SOPPRESSIONE DEL 1926
- La plurisecolare Provincia di Terra di Lavoro venne soppressa
dal Fascismo nel 1926 in quanto Caserta, capoluogo principale,
venne ritenuta colpevole di ostilità nei confronti del Duce. I
cinque distretti di Sora e Gaeta vennero inglobati nelle nuove
province di Frosinone (Sora) e Littoria (Gaeta), mentre quelli
di Capua, Piedimonte Matese e della stessa Caserta vennero
assegnati alla provincia di Napoli. Al termine della seconda
guerra mondiale il Governo Italiano istituì nuovamente la
Provincia di Caserta-Terra di Lavoro, ma i distretti di Sora e
Gaeta rimasero assoggettati alle province di Frosinone e Latina.

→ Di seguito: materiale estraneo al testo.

(** The bodies of the methods.  Each has two accesses between which a thread
    that does not keep the others out could be interrupted: it looks for the
    node of its id ([remove_all]: the nodes whose value is [con]), and acts on
    the nodes it found. *)
Definition look (k : method) (st : Router) : list (Z * E) :=
  match k with
  | Add m _ | Remove m | Find m =>
      match r_registry st !! m with Some e => [(m, e)] | None => [] end
  | RemoveAll c =>
      List.filter (fun kv => bool_decide (route_con kv.2 = Some c)) (map_to_list (r_registry st))
  end.

Definition erase_nodes (nodes : list (Z * E)) (table : gmap Z E) : gmap Z E :=
  foldr (fun kv table => delete kv.1 table) table nodes.

Definition act (k : method) (nodes : list (Z * E)) : state Router answer :=
  match k with
  | Add m e =>
      match nodes with
      | [] => fun st => (Added true, set_registry (<[m := e]> (r_registry st)) st)
      | _ => mret (Added false)
      end
  | Remove _ | RemoveAll _ =>
      fun st => (Done, set_registry (erase_nodes nodes (r_registry st)) st)
  | Find _ => mret (Found (snd <$> head nodes))
  end.

(** The method under the lock that it takes. *)
Definition method_section (k : method) : critical Router (list answer * list (Z * E)) :=
  mkCrit (method_lock k) [
    fun st '(answers, _) => (st, (answers, look k st));
    fun st '(answers, nodes) =>
      let '(a, st) := act k nodes st in (st, (answers ++ [a], nodes))].
(** C39. Removing an xbuf mailbox can deadlock the daemon: the reader has taken
    a message from the device and waits for the registry while [remove] holds it
    and waits for the reader.  This is the only way the two threads can get
    stuck: every other reachable state has a step or both are done. *)
Theorem xbuf_removal_deadlock :
  (exists t, rtc Teardown.step Teardown.start t /\ ~ Teardown.terminated t /\
     forall t', ~ Teardown.step t t') /\
  forall t, rtc Teardown.step Teardown.start t -> (forall t', ~ Teardown.step t t') ->
    ~ Teardown.terminated t ->
    Teardown.t_remover t = Teardown.RJoin /\ Teardown.t_reader t = Teardown.LBeforeFind /\
    Teardown.t_lock t = Teardown.Exclusive.
Proof.
  split.
  - exists (Teardown.mkThreads Teardown.Exclusive Teardown.RJoin Teardown.LBeforeFind false true).
    split_and!.
    + eapply rtc_l; [apply Teardown.s_loop|]. eapply rtc_l; [apply Teardown.s_message|].
      eapply rtc_l; [apply Teardown.s_lock|]. eapply rtc_l; [apply Teardown.s_erase|].
      apply rtc_refl.
    + by intros [? ?].
    + intros t' Hs. inversion Hs.
  - intros [k r l fd s] Hr Hstuck Hnt. apply Teardown.lock_inv_reachable in Hr.
    unfold Teardown.lock_inv, Teardown.terminated in *. cbn in *.
    destruct r, l; cbn in *; destruct_and?; subst; try done; try tauto; exfalso;
      try (destruct s); eapply Hstuck; constructor.
Qed.

(** ** Witnesses *)

Definition sample_devices : list (option TcpSocket) :=
  [Some (sock_of_fd 9 (le_bytes 4 1 ++ le_bytes 4 34 ++ le_bytes 8 0 ++ le_bytes 4 1
     ++ le_bytes 4 71 ++ le_bytes 4 70 ++ le_bytes 4 0 ++ [5; 6]) [] [])].

Definition init_bytes (m : Z) : bytes :=
  encode_frame (make_frame MSG_ROUTER_MBX_INIT_WITH_REPLY 0 7 0 1 4) ++ encode_mbx m.

(** Connection 0 registers mailbox 70, which has a device, and then mailbox 71. *)
Definition sample_events : list evl_event :=
  [ Core (EvAccept 1 (Some (sock_of_fd 5 (init_bytes 70 ++ init_bytes 71) [] [])));
    Core (EvPublish 0%nat); Core (EvStart 0%nat);
    Core (EvIterate 0%nat false 1); Core (EvIterate 0%nat false 1) ].

Definition sample : EvlRouter := (evl_run sample_events (evl_initial 4096 sample_devices)).2.

Definition sample_xbuf : XbufEntry := mkXbuf
  (sock_of_fd 9 (le_bytes 4 1 ++ le_bytes 4 34 ++ le_bytes 8 0 ++ le_bytes 4 1
     ++ le_bytes 4 71 ++ le_bytes 4 70 ++ le_bytes 4 0 ++ [5; 6]) [] []) 70 true.

Lemma sample_heap : xs_heap (r_ext sample) !! 0%nat = Some sample_xbuf.
Proof. vm_compute. reflexivity. Qed.

Lemma sample_entry : r_registry sample !! 70 = Some (mkEntry KXbuf None (Some 0%nat)).
Proof. vm_compute. reflexivity. Qed.

Lemma evl_reachable_bridge_witness :
  exists e, r_registry sample !! 70 = Some e /\ xbuf_of e = Some 0%nat.
Proof.
  destruct (evl_reachable_bridge 4096 sample) as [_ H].
  - exists sample_devices, sample_events. reflexivity.
  - apply (H 0%nat sample_xbuf); [apply sample_heap|by_compute].
Defined.

Lemma tcp_to_xbuf_witness :
  exists k dev, (k <= 3)%nat /\ sent_on (xb_dev sample_xbuf) dev (take k [1; 2; 3]).
Proof.
  destruct (tcp_to_xbuf 0%nat (make_frame 1 70 7 0 1 3) [1; 2; 3] sample
    (mkEntry KXbuf None (Some 0%nat)) 0%nat sample_xbuf) as (k&dev&H1&H2&_).
  - apply sample_entry.
  - reflexivity.
  - reflexivity.
  - apply sample_heap.
  - by_compute.
  - discriminate.
  - exists k, dev. split; [exact H1|exact H2].
Defined.

Lemma xbuf_to_tcp_witness :
  frame_body_len (make_frame 0 71 70 0 0 34) = 34.
Proof.
  destruct (xbuf_to_tcp 0%nat sample_xbuf 1 sample 34 (sk_rx (xb_dev sample_xbuf))
    (sock_of_fd 9 [] [] [])) as [H _].
  - apply sample_heap.
  - reflexivity.
  - by_compute.
  - by_compute.
  - vm_compute. reflexivity.
  - by_compute.
  - exact (H ltac:(by_compute)).
Defined.

(** The sample router with an upstream connection that delivers a frame. *)
Definition sample_up : EvlRouter :=
  set_upstream (sock_of_fd 8 (encode_frame (make_frame 1 70 9 0 1 1) ++ [4]) [] []) false sample.

Lemma upstream_frame_for_xbuf_lost_witness :
  r_ext (run_connection_reader LinkUpstream false 1 sample_up).2 = r_ext sample_up.
Proof.
  destruct (upstream_frame_for_xbuf_lost LinkUpstream 1 sample_up (r_upstream_socket sample_up)
    (sock_of_fd 8 [] [] []) (make_frame 1 70 9 0 1 1) [4] (mkEntry KXbuf None (Some 0%nat)))
    as [_ H].
  - reflexivity.
  - by_compute.
  - by_compute.
  - vm_compute. reflexivity.
  - vm_compute. reflexivity.
  - reflexivity.
  - exact H.
Defined.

Nei decenni del dopoguerra, dunque, non
potendo più esercitare il proprio titolo di capoluogo
distrettuale in territori più estesi di tante attuali province,
Sora e Gaeta vennero escluse dal contesto dello sviluppo
nazionale. La superstrada Sora-Fondi-Gaeta, avrebbe potuto
contrastare parzialmente la condizione di isolamento delle due
città, ma tale importantissima opera, ripetutamente promessa da
oltre 50 anni, non è stata ancora realizzata...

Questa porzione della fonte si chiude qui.